----- Given data -----

Lemma isASCII_cons (c : ascii) (s : string) :
  isASCII (String c s) = isASCII (String c EmptyString) && isASCII s.
Proof. unfold isASCII. simpl. by rewrite andb_true_r. Qed.

Lemma slugify_alphabet (toLower : string → string) (s : string) :
  isASCII s = true → allBytes slugByte (slugify toLower s) = true.
Proof.
  induction s as [|c s IH]; [done|].
  rewrite isASCII_cons. intros [Hc Hs]%andb_true_iff.
  change (String c s) with (String c EmptyString +:+ s).
  rewrite slugify_append_ascii, allBytes_append by done.
  by rewrite slugify_byte, IH.
Qed.

Lemma slugify_fixed (toLower : string → string) (s : string) :
  allBytes slugByte s = true → slugify toLower s = s.
Proof.
  induction s as [|c s IH]; [done|]. simpl.
  intros [Hc Hs]%andb_true_iff.
  change (String c s) with (String c EmptyString +:+ s).
  rewrite slugify_append_ascii.
  - by rewrite slugify_slugByte, IH.
  - apply slugByte_ascii. simpl. by rewrite Hc.
  - by apply slugByte_ascii.
Qed.

(** X1.  On ASCII titles [slugify] works byte by byte: the slug of two
    titles put together is their two slugs put together. *)
Theorem slugify_concat (toLower : string → string) (s t : string) :
  isASCII s = true → isASCII t = true →
  slugify toLower (s +:+ t) = slugify toLower s +:+ slugify toLower t.
Proof. apply slugify_append_ascii. Qed.

Lemma slugify_concat_witness :
  slugify noUnicode ("Hello, " +:+ "World!") = "hello-" +:+ "world".
Proof. apply (slugify_concat noUnicode "Hello, " "World!"); reflexivity. Defined.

-----

◆ Exercise directions ◆
Transcribe each entry precisely, missing none.

◆ Problem solution ◆
Lemma isASCII_cons (c : ascii) (s : string) :
  isASCII (String c s) = isASCII (String c EmptyString) && isASCII s.
Proof. unfold isASCII. simpl. by rewrite andb_true_r. Qed.

Lemma slugify_alphabet (toLower : string → string) (s : string) :
  isASCII s = true → allBytes slugByte (slugify toLower s) = true.
Proof.
  induction s as [|c s IH]; [done|].
  rewrite isASCII_cons. intros [Hc Hs]%andb_true_iff.
  change (String c s) with (String c EmptyString +:+ s).
  rewrite slugify_append_ascii, allBytes_append by done.
  by rewrite slugify_byte, IH.
Qed.

Lemma slugify_fixed (toLower : string → string) (s : string) :
  allBytes slugByte s = true → slugify toLower s = s.
Proof.
  induction s as [|c s IH]; [done|]. simpl.
  intros [Hc Hs]%andb_true_iff.
  change (String c s) with (String c EmptyString +:+ s).
  rewrite slugify_append_ascii.
  - by rewrite slugify_slugByte, IH.
  - apply slugByte_ascii. simpl. by rewrite Hc.
  - by apply slugByte_ascii.
Qed.

(** X1.  On ASCII titles [slugify] works byte by byte: the slug of two
    titles put together is their two slugs put together. *)
Theorem slugify_concat (toLower : string → string) (s t : string) :
  isASCII s = true → isASCII t = true →
  slugify toLower (s +:+ t) = slugify toLower s +:+ slugify toLower t.
Proof. apply slugify_append_ascii. Qed.

Lemma slugify_concat_witness :
  slugify noUnicode ("Hello, " +:+ "World!") = "hello-" +:+ "world".
Proof. apply (slugify_concat noUnicode "Hello, " "World!"); reflexivity. Defined.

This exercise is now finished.